Technical Solutions to Advance Evaluation and Replication in the Social Sciences

What’s New, What's Next

Wednesday, August 29, 2018, Boston, MA

Agenda

Overview

Journal editors are increasingly encouraging or requiring authors to make their research transparent, and to share the data that underpin their articles. Given the diverse types of data that social scientists collect and generate through their research -- including those derived from interactions with human participants -- authors will need increasingly sophisticated solutions to share their data and other supplemental materials.

Domain repositories, in collaboration with software developers, data scientists, and others, are developing new and powerful ways to improve data sharing -- techniques and technologies with which it will be useful for journal editors to be familiar. Examples include: improved data citation infrastructure; better methods to provide and preserve code and ensure its continuing usability; and more sophisticated functions to allow for the safe sharing of sensitive data. This workshop will provide information about some of these new developments.

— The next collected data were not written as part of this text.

(** * tiny-excel: the Sheet and TinyExcel classes, embedded and verified

    Source files: [sheet.ts] (class [Sheet]: [getCell], [setCell],
    [_getSharedString]) and [lib/tiny-excel.ts] (class [TinyExcel]: [load],
    [getSheet], [saveBuffer]).

    The trees handled by the code are what fast-xml-parser produces: an
    element is an object, an attribute is a member whose name starts with
    [@_], and a repeated child is an array while a child that occurs once is
    the bare object.  The embedding keeps that three-way shape ([children])
    because the code branches on it.

    Numbers are modelled by [Z]: an integer stands for the JS number of that
    value.  Every integer up to 2^53 in magnitude is a JS number, is the
    result of [parseInt] on its digits and has its digits as [toString]
    ([isSafeInteger]); a statement that depends on the value of [parseInt] or
    on the text of [toString] carries that bound.  Fractions, [NaN] and the
    infinities are outside the model.  Event listeners are not modelled:
    [emit] with no listener registered changes nothing. *)

From Stdlib Require Import ZArith String Ascii List Lia.
From Stdlib Require Import Decimal DecimalString DecimalNat DecimalZ.
From stdpp Require Import base option list strings.

Open Scope string_scope.
Open Scope list_scope.

(** ** JavaScript values that occur in the trees *)

(** A text or attribute value after parsing, or a value passed to [setCell]:
    a number or a string. *)
Inductive scalar : Type :=
  | SNum (n : Z)
  | SStr (s : string).
Lemma update_rows_spec h unique (rows : list Row) w t :
  is_Some (registry w !! h_database h) ->
  table_state h w = Some t ->
  exists w',
    update_rows h unique rows w = (inr tt, w')
    /\ is_Some (registry w' !! h_database h)
    /\ table_state h w' = Some (fst (upsert_rows h unique rows t))
    /\ trace w' = trace w ++ snd (upsert_rows h unique rows t).
Proof.
  revert w t. induction rows as [|row rows IH]; intros w t Hopen Hstate.
  - exists w. simpl. by rewrite app_nil_r.
  - simpl. unfold bind at 1. rewrite len_keys_truthy.
    destruct (has_field row) eqn:Hrow; simpl.
    + unfold bind at 1. unfold tbl_update_row at 1. rewrite Hstate. simpl.
      unfold upsert_row.
      destruct (update_row unique row t) as [matched t1] eqn:Hup.
      set (w1 := put_table h _ _).
      assert (Hopen1 : is_Some (registry w1 !! h_database h))
        by by apply put_table_open.
      assert (Hstate1 : table_state h w1 = Some t1).
      { unfold w1. rewrite table_state_put_table by done.
        rewrite table_state_traced' , Hstate. done. }
      destruct matched; simpl.
      * destruct (IH w1 t1 Hopen1 Hstate1) as (w' & Hrun & Hopen' & Hst & Htr).
        exists w'. split; [done|]. split; [done|].
        destruct (upsert_rows h unique rows t1) as [t2 evs2]. simpl in *.
        split; [done|]. rewrite Htr. unfold w1; simpl. by rewrite <- app_assoc.
      * set (w2 := put_table h _ _).
        assert (Hopen2 : is_Some (registry w2 !! h_database h)).
        { unfold w2. apply put_table_open. exact Hopen1. }
        assert (Hstate2 : table_state h w2 = Some (add_row row t1)).
        { unfold w2. rewrite table_state_put_table by exact Hopen1.
          change (Some (add_row row (default new_table (table_state h w1)))
                  = Some (add_row row t1)).
          by rewrite Hstate1. }
        destruct (IH w2 _ Hopen2 Hstate2) as (w' & Hrun & Hopen' & Hst & Htr).
        exists w'. split; [done|]. split; [done|].
        destruct (upsert_rows h unique rows (add_row row t1)) as [t2 evs2].
        simpl in *. split; [done|]. rewrite Htr. unfold w2; simpl.
        by rewrite <- !app_assoc.
    + by apply IH.
Qed.
(* ===== verification/_CoqProject ===== *)
-Q . S2P
Prelude.v
PyStr.v
Regex.v
Json.v
Network.v
Errors.v
Schemas.v
StateMachine.v
Jobs.v
AuditTrail.v
Repository.v
Queue.v
Service.v
Scripts.v
Effects.v
Listing.v
World.v
ClientIp.v
RateLimit.v
StreamTickets.v
Metrics.v
Utf8.v
Urls.v
Auth.v
AuthFacts.v
Guest.v
GuestFacts.v
Paths.v
Resolver.v
Placement.v
Applications.v
Certificates.v
Unattend.v
InventoryRefs.v
VCenter.v
VSphere.v
VMwareTools.v
VMwareToolsFacts.v
MockVSphere.v
MockGuest.v
AnswerIso.v
Conflict.v
GuestScripts.v
StageSupport.v
StagesVm.v
VSphereFacts.v
StagesGuest.v
StagesApps.v
Pipeline.v
PipelineFacts.v
Commits.v
SampleWorld.v
VCenterSim.v
RequestBody.v
Catalog.v
CatalogFacts.v
Credentials.v
Settings.v
Bootstrap.v
CertificateAdmin.v
VCenterAdmin.v
Preflight.v
PreflightFacts.v
PreflightStage.v
Execution.v
MockWorld.v
Engine.v
JobApi.v
Monitoring.v
LogLines.v
EventStream.v
LogViews.v
AuditLog.v
Inbox.v
ProvisioningApi.v
Api.v
Responses.v
Migrations.v
DatabaseRoles.v
WorkerLoop.v
(* ===== verification/PyStr.v ===== *)
(** * Python string operations

    [str] methods the backend uses, over byte strings.  Case mapping and
    character classes follow Python on ASCII; a non-ASCII character is a run
    of bytes that no class contains, and lengths count bytes. *)

From Stdlib Require Import ZArith Lia Ascii String List Bool.
From stdpp Require Import base tactics list strings pretty.
From S2P Require Import Prelude.

Local Open Scope string_scope.

(** Characters the sources build strings with. *)
Definition char_of (n : nat) : ascii := ascii_of_nat n.
Definition DQ : string := String (char_of 34) "".
Definition SQ : string := "'".
Definition BS : string := String (char_of 92) "".
Definition NL : string := String (char_of 10) "".
Definition CRLF : string := String (char_of 13) NL.

(** ** Character classes *)

Definition in_range (lo hi : nat) (c : ascii) : bool :=
  let n := nat_of_ascii c in (lo <=? n)%nat && (n <=? hi)%nat.

Definition is_lower (c : ascii) : bool := in_range 97 122 c.
Definition is_upper (c : ascii) : bool := in_range 65 90 c.
Definition is_digit (c : ascii) : bool := in_range 48 57 c.
Definition is_alnum (c : ascii) : bool := is_lower c || is_upper c || is_digit c.
Definition is_hex (c : ascii) : bool := is_digit c || in_range 97 102 c || in_range 65 70 c.
(** [str.isspace] on ASCII: HT..CR, the separators FS..US and the blank. *)
Definition is_space (c : ascii) : bool := in_range 9 13 c || in_range 28 31 c || in_range 32 32 c.

Definition lower_char (c : ascii) : ascii :=
  if is_upper c then ascii_of_nat (nat_of_ascii c + 32) else c.
Definition upper_char (c : ascii) : ascii :=
  if is_lower c then ascii_of_nat (nat_of_ascii c - 32) else c.

(** ** Strings as lists *)

Definition chars (s : string) : list ascii := list_ascii_of_string s.
Definition text (l : list ascii) : string := string_of_list_ascii l.

Lemma text_chars s : text (chars s) = s.
Proof. apply string_of_list_ascii_of_string. Qed.

Lemma chars_text l : chars (text l) = l.
Proof. apply list_ascii_of_string_of_list_ascii. Qed.

Lemma chars_app s t : chars (s ++ t) = (chars s ++ chars t)%list.
Proof. induction s as [|c s IH]; simpl; [done|]. by rewrite IH. Qed.

Lemma text_app l k : text (l ++ k)%list = text l ++ text k.
Proof. induction l as [|c l IH]; simpl; [done|]. by rewrite IH. Qed.

Lemma chars_inj s t : chars s = chars t -> s = t.
Proof. intros H. rewrite <- (text_chars s), <- (text_chars t). by rewrite H. Qed.

Lemma str_app_assoc s t u : (s ++ t) ++ u = s ++ (t ++ u).
Proof. apply chars_inj. rewrite !chars_app. by rewrite app_assoc. Qed.

Lemma chars_length s : List.length (chars s) = String.length s.
Proof. induction s; simpl; congruence. Qed.

#[export] Hint Rewrite text_chars chars_text chars_app text_app : infra.

(** [len(s)] *)
Definition len (s : string) : Z := Z.of_nat (String.length s).

(** [s.lower()], [s.upper()]; [s.casefold()] agrees with [lower] on ASCII. *)
Definition lower (s : string) : string := text (List.map lower_char (chars s)).
Definition upper (s : string) : string := text (List.map upper_char (chars s)).
Definition casefold (s : string) : string := lower s.

(** [s.isdigit()] *)
Definition isdigit (s : string) : bool :=
  match s with "" => false | _ => forallb is_digit (chars s) end.

(** ** Stripping *)

Fixpoint drop_while {A} (p : A -> bool) (l : list A) : list A :=
  match l with
  | [] => []
  | x :: r => if p x then drop_while p r else l
  end.

Definition lstrip_by (p : ascii -> bool) (s : string) : string := text (drop_while p (chars s)).
Definition rstrip_by (p : ascii -> bool) (s : string) : string :=
  text (rev (drop_while p (rev (chars s)))).

(** [s.strip()] *)
Definition strip (s : string) : string := rstrip_by is_space (lstrip_by is_space s).
(** [s.rstrip(c)] for one character. *)
Definition rstrip_char (c : ascii) (s : string) : string := rstrip_by (Ascii.eqb c) s.

Lemma drop_while_head {A} (p : A -> bool) l :
  drop_while p l = [] \/ exists x r, drop_while p l = x :: r /\ p x = false.
Proof.
  induction l as [|x l IH]; simpl; [by left|].
  destruct (p x) eqn:E; [done|]. right. eauto.
Qed.

Lemma drop_while_suffix {A} (p : A -> bool) l :
  exists k, l = (k ++ drop_while p l)%list /\ forallb p k = true.
Proof.
  induction l as [|x l IH]; simpl; [by exists []|].
  destruct (p x) eqn:E; [|by exists []].
  destruct IH as (k & Hk & Hp). exists (x :: k). simpl. rewrite E, Hp. split; [congruence|done].
Qed.

Lemma drop_while_id {A} (p : A -> bool) l :
  (forall x r, l = x :: r -> p x = false) -> drop_while p l = l.
Proof. destruct l as [|x l]; simpl; [done|]. intros H. by rewrite (H x l). Qed.

Lemma rstrip_by_last p s c :
  rstrip_by p (s ++ String c "") =
  if p c then rstrip_by p s else s ++ String c "".
Proof.
  unfold rstrip_by. rewrite chars_app, rev_app_distr. simpl.
  destruct (p c); [done|]. simpl. rewrite rev_involutive.
  rewrite text_app, text_chars. done.
Qed.

Lemma rstrip_by_ends p s :
  rstrip_by p s = "" \/ exists t c, rstrip_by p s = t ++ String c "" /\ p c = false.
Proof.
  unfold rstrip_by. destruct (drop_while_head p (rev (chars s))) as [-> | (x & r & -> & Hp)].
  - by left.
  - right. exists (text (rev r)), x. simpl. rewrite text_app. done.
Qed.

Lemma rstrip_by_idemp p s : rstrip_by p (rstrip_by p s) = rstrip_by p s.
Proof.
  destruct (rstrip_by_ends p s) as [-> | (t & c & -> & Hp)]; [done|].
  rewrite rstrip_by_last. by rewrite Hp.
Qed.

Lemma strip_idemp s : strip (strip s) = strip s.
Proof.
  unfold strip at 1. replace (lstrip_by is_space (strip s)) with (strip s); [apply rstrip_by_idemp|].
  unfold strip, rstrip_by, lstrip_by. rewrite !chars_text.
  set (m := drop_while is_space (chars s)).
  destruct (drop_while_suffix is_space (rev m)) as (k & E & _). apply (f_equal (@rev ascii)) in E.
  rewrite rev_involutive, rev_app_distr in E.
  rewrite (drop_while_id _ (rev (drop_while is_space (rev m)))); [done|]. intros x r Ex. rewrite Ex in E. cbn in E.
  destruct (drop_while_head is_space (chars s)) as [D|(y & l & D & Hy)]; fold m in D; rewrite D in E; [done|].
  by injection E as ->.
Qed.

(** ** Searching *)

Fixpoint starts (p l : list ascii) : bool :=
  match p, l with
  | [], _ => true
  | a :: p', b :: l' => Ascii.eqb a b && starts p' l'
  | _ :: _, [] => false
  end.

Fixpoint occurs (p l : list ascii) : bool :=
  starts p l || match l with [] => false | _ :: r => occurs p r end.

(** [s.startswith(p)], [s.endswith(p)], [p in s] *)
Definition startswith (s p : string) : bool := starts (chars p) (chars s).
Definition endswith (s p : string) : bool := starts (rev (chars p)) (rev (chars s)).
Definition contains (s p : string) : bool := occurs (chars p) (chars s).

Lemma starts_spec p l : starts p l = true <-> exists r, l = (p ++ r)%list.
Proof.
  revert l. induction p as [|a p IH]; intros l; simpl.
  - naive_solver.
  - destruct l as [|b l]; [naive_solver|].
    rewrite andb_true_iff, Ascii.eqb_eq, IH. naive_solver.
Qed.

Lemma startswith_spec s p : startswith s p = true <-> exists r, s = p ++ r.
Proof.
  unfold startswith. rewrite starts_spec. split; intros [r H].
  - exists (text r). apply chars_inj. by rewrite chars_app, chars_text.
  - exists (chars r). by rewrite H, chars_app.
Qed.

Lemma occurs_spec p l : occurs p l = true <-> exists a b, l = (a ++ p ++ b)%list.
Proof.
  induction l as [|x l IH]; simpl.
  - rewrite orb_false_r, starts_spec. split.
    + intros [r H]. by exists [], r.
    + intros (a & b & H). destruct a; [|done]. by exists b.
  - rewrite orb_true_iff, starts_spec, IH. split.
    + intros [[r H] | (a & b & H)]; [by exists [], r|]. exists (x :: a), b. by rewrite H.
    + intros (a & b & H). destruct a as [|y a].
      * left. by exists b.
      * right. exists a, b. simpl in H. congruence.
Qed.

Lemma occurs_one c l : occurs [c] l = true <-> In c l.
Proof.
  rewrite occurs_spec. split.
  - intros (a & b & ->). rewrite in_app_iff. right. by left.
  - intros H. apply in_split in H as (a & b & ->). by exists a, b.
Qed.

Lemma contains_char s c : contains s (String c "") = false <-> ~ In c (chars s).
Proof.
  unfold contains. rewrite <- occurs_one. simpl. by rewrite not_true_iff_false.
Qed.

(** ** Splitting, joining, replacing *)

(** [s.split(c)] for a one-character separator: never empty. *)
Fixpoint split_chars (c : ascii) (l : list ascii) : list (list ascii) :=
  match l with
  | [] => [[]]
  | x :: r =>
      if Ascii.eqb x c then [] :: split_chars c r
      else match split_chars c r with
           | [] => [[x]]
           | h :: t => (x :: h) :: t
           end
  end.

Definition split_on (c : ascii) (s : string) : list string := List.map text (split_chars c (chars s)).

(** [sep.join(l)] *)
Fixpoint join (sep : string) (l : list string) : string :=
  match l with
  | [] => ""
  | [x] => x
  | x :: r => x ++ sep ++ join sep r
  end.

(** [s.replace(c, t)] for a one-character pattern. *)
Fixpoint replace_chars (c : ascii) (t l : list ascii) : list ascii :=
  match l with
  | [] => []
  | x :: r => if Ascii.eqb x c then (t ++ replace_chars c t r)%list else x :: replace_chars c t r
  end.

Definition replace_char (c : ascii) (t s : string) : string :=
  text (replace_chars c (chars t) (chars s)).

Lemma split_chars_nonempty c l : split_chars c l <> [].
Proof.
  destruct l as [|x l]; simpl; [done|].
  destruct (Ascii.eqb x c); [done|]. by destruct (split_chars c l).
Qed.

(** No piece of a split contains the separator. *)
Lemma split_chars_no_sep c l : Forall (fun p => ~ In c p) (split_chars c l).
Proof.
  induction l as [|x l IH]; simpl; [constructor; [by intros []|constructor]|].
  destruct (Ascii.eqb x c) eqn:E; [constructor; [by intros []|done]|].
  destruct (split_chars c l) as [|h t] eqn:S; [by destruct (split_chars_nonempty c l)|].
  apply Ascii.eqb_neq in E. inversion IH; subst.
  constructor; [|done]. simpl. intros [-> | H]; done.
Qed.

(** A piece without the separator stays whole in front of one. *)
Lemma split_chars_sep c p l :
  ~ In c p -> split_chars c (p ++ c :: l)%list = p :: split_chars c l.
Proof.
  induction p as [|x p IH]; intros H; simpl.
  - by rewrite Ascii.eqb_refl.
  - destruct (Ascii.eqb x c) eqn:E.
    + apply Ascii.eqb_eq in E. destruct H. by left.
    + rewrite IH; [done|]. intros Hin. apply H. by right.
Qed.

Lemma split_chars_app c l r : split_chars c (l ++ c :: r)%list = (split_chars c l ++ split_chars c r)%list.
Proof.
  induction l as [|x l IH]; cbn; [by rewrite Ascii.eqb_refl|].
  destruct (Ascii.eqb x c); [by rewrite IH|]. rewrite IH.
  destruct (split_chars c l) eqn:S; [by apply split_chars_nonempty in S|done].
Qed.

Lemma split_chars_whole c p : ~ In c p -> split_chars c p = [p].
Proof.
  induction p as [|x p IH]; intros H; simpl; [done|].
  destruct (Ascii.eqb x c) eqn:E.
  - apply Ascii.eqb_eq in E. destruct H. by left.
  - rewrite IH; [done|]. intros Hin. apply H. by right.
Qed.

(** [s.splitlines()]: the line boundaries of ASCII text; no final empty line. *)
Definition is_line_end (c : ascii) : bool := in_range 10 13 c || in_range 28 30 c.

Fixpoint lines_of (acc : list ascii) (pending : bool) (l : list ascii) : list (list ascii) :=
  match l with
  | [] => if pending then [rev acc] else []
  | x :: r =>
      if is_line_end x then
        match r with
        | y :: r' =>
            if Ascii.eqb x (char_of 13) && Ascii.eqb y (char_of 10)
            then rev acc :: lines_of [] false r'
            else rev acc :: lines_of [] false r
        | [] => [rev acc]
        end
      else lines_of (x :: acc) true r
  end.

Definition splitlines (s : string) : list string := List.map text (lines_of [] false (chars s)).

(** [s[:n]] and [s[-n:]] for a non-negative [n]; [s[-0:]] is all of [s]. *)
Definition take_str (n : nat) (s : string) : string := text (firstn n (chars s)).
Definition last_str (n : nat) (s : string) : string :=
  match n with
  | O => s
  | _ => text (skipn (List.length (chars s) - n) (chars s))
  end.

(** [str(n)] *)
Definition str_int (n : Z) : string := pretty n.

(** [f"{n:.0f}"] of an integral number of gigabytes. *)
Definition str_gb (n : Z) : string := pretty n.

Lemma take_str_length n s : (String.length (take_str n s) <= n)%nat.
Proof.
  unfold take_str. rewrite <- chars_length, chars_text. rewrite length_firstn. lia.
Qed.

Lemma lower_char_idemp c : lower_char (lower_char c) = lower_char c.
Proof. destruct c as [[] [] [] [] [] [] [] []]; reflexivity. Qed.

Lemma len_lower s : len (lower s) = len s.
Proof. unfold len, lower. by rewrite <- !chars_length, chars_text, length_map. Qed.

Lemma len_app s t : len (s ++ t) = (len s + len t)%Z.
Proof. unfold len. rewrite <- !chars_length, chars_app, length_app. lia. Qed.

Lemma lower_id s : Forall (fun c => is_upper c = false) (chars s) -> lower s = s.
Proof.
  intros H. unfold lower. transitivity (text (chars s)); [|apply text_chars]. f_equal.
  induction H as [|c l Hc _ IH]; simpl; [done|]. unfold lower_char at 1. by rewrite Hc, IH.
Qed.

Lemma lower_app s t : lower (s ++ t) = lower s ++ lower t.
Proof. unfold lower. by rewrite chars_app, map_app, text_app. Qed.

(** A string without blanks is its own [strip]. *)
Lemma drop_while_none {A} (p : A -> bool) l : Forall (fun x => p x = false) l -> drop_while p l = l.
Proof. intros H. apply drop_while_id. intros x r ->. by inversion H. Qed.

Lemma strip_no_space s : Forall (fun c => is_space c = false) (chars s) -> strip s = s.
Proof.
  intros H. unfold strip, rstrip_by, lstrip_by. rewrite (drop_while_none _ (chars s)), text_chars by exact H.
  rewrite drop_while_none, rev_involutive, text_chars; [reflexivity|].
  rewrite List.Forall_forall in *. intros c Hc. apply H. by apply in_rev.
Qed.

(** A string whose last character is kept is its own [rstrip]. *)
Lemma rstrip_by_keep p s t c : s = t ++ String c "" -> p c = false -> rstrip_by p s = s.
Proof. intros -> H. rewrite rstrip_by_last. by rewrite H. Qed.

Lemma upper_char_idemp c : upper_char (upper_char c) = upper_char c.
Proof. destruct c as [[] [] [] [] [] [] [] []]; reflexivity. Qed.

Lemma lower_idemp s : lower (lower s) = lower s.
Proof.
  unfold lower. rewrite chars_text, map_map. f_equal.
  apply map_ext. apply lower_char_idemp.
Qed.

Lemma upper_idemp s : upper (upper s) = upper s.
Proof.
  unfold upper. rewrite chars_text, map_map. f_equal.
  apply map_ext. apply upper_char_idemp.
Qed.

Lemma len_upper s : len (upper s) = len s.
Proof. unfold len, upper. by rewrite <- !chars_length, chars_text, length_map. Qed.


(** A boolean fact about characters, by evaluation at each of the 256. *)
Definition all_chars : list ascii := List.map ascii_of_nat (List.seq 0 256).

Lemma chars_forall (p : ascii -> bool) : forallb p all_chars = true -> forall c, p c = true.
Proof.
  intros H c. rewrite forallb_forall in H. apply H. unfold all_chars. apply in_map_iff.
  exists (nat_of_ascii c). split; [apply ascii_nat_embedding|].
  apply in_seq. pose proof (nat_ascii_bounded c). lia.
Qed.

Lemma chars_impl (p q : ascii -> bool) :
  forallb (fun c => implb (p c) (q c)) all_chars = true -> forall c, p c = true -> q c = true.
Proof. intros H c Hp. pose proof (chars_forall _ H c) as Hc. simpl in Hc. by rewrite Hp in Hc. Qed.

Example strip_example : strip "  a b " = "a b".
Proof. reflexivity. Qed.

Example split_example : split_on "." "10.0..1" = ["10"; "0"; ""; "1"].
Proof. reflexivity. Qed.

Example splitlines_example : splitlines ("a" ++ CRLF ++ "b" ++ NL ++ NL ++ "c" ++ NL) = ["a"; "b"; ""; "c"].
Proof. reflexivity. Qed.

The workshop is the fourth in a series on "Developing and Implementing Data Policies: Conversations Between Journals and Data Repositories." The series is designed to promote discussion among social science journal editors, personnel from data repositories, data librarians, and other relevant constituencies about current approaches to data citation, management, and archiving.

As with previous events in the series, the workshop is being organized and led by various members of the Data Preservation Alliance for the Social Sciences (Data-PASS, www.data- pass.org), a consortium of social science data repositories: the Institute for Quantitative Social Science (IQSS) at Harvard University; the Howard W. Odum Institute for Research in Social Science at the University of North Carolina‐Chapel Hill; the Inter‐university Consortium for Political and Social Research (ICPSR) at the University of Michigan; and the Qualitative Data Repository (QDR) at Syracuse University.

Light Breakfast (9:00 – 9:30am)
Introductions (9:30 – 10:00am)

Introductions, workshop outcomes (reinforcing points above -- assumptions and principles under which we’re operating), initial questions, distribution of attendees list (for networking and continued discussion)

Integrating Replication Tools with Data Repositories (10:00 – 10:45am)

Presentation by Matthew K. Lau and Mercè Crosas Harvard University – Slides

Recent findings of low levels of reproducibility in research has been a wake-up call to scientists. In addition to the challenges of making study details and data and metadata available and accessible, the rapid rise of custom analytical software (such as R, MatLab and Python scripts) is quickly becoming a significant challenge as well. Such analytical scripts that are used in scientific research are often informal, written without following software best practices. This is leading to a proliferation of irreproducible software. Given the realities of the demands placed on scientists, we have investigated the use of "data provenance" (i.e. a formalized record of a computational process) to produce tools to help researchers improve the transparency and reproducibility of analytical software associated with a research project. This talk will present the concept of data provenance and how it has been applied to create tools, such as an automatic project "capsule" creation program (encapsulator) and a code cleaning package for R (Rclean), to aid in the process of sharing research through public project repositories like Dataverse.

Coffee Break (10:45 – 11:00am)
Capsule Model for Open Science with Restricted Data (11:00 – 11:45am)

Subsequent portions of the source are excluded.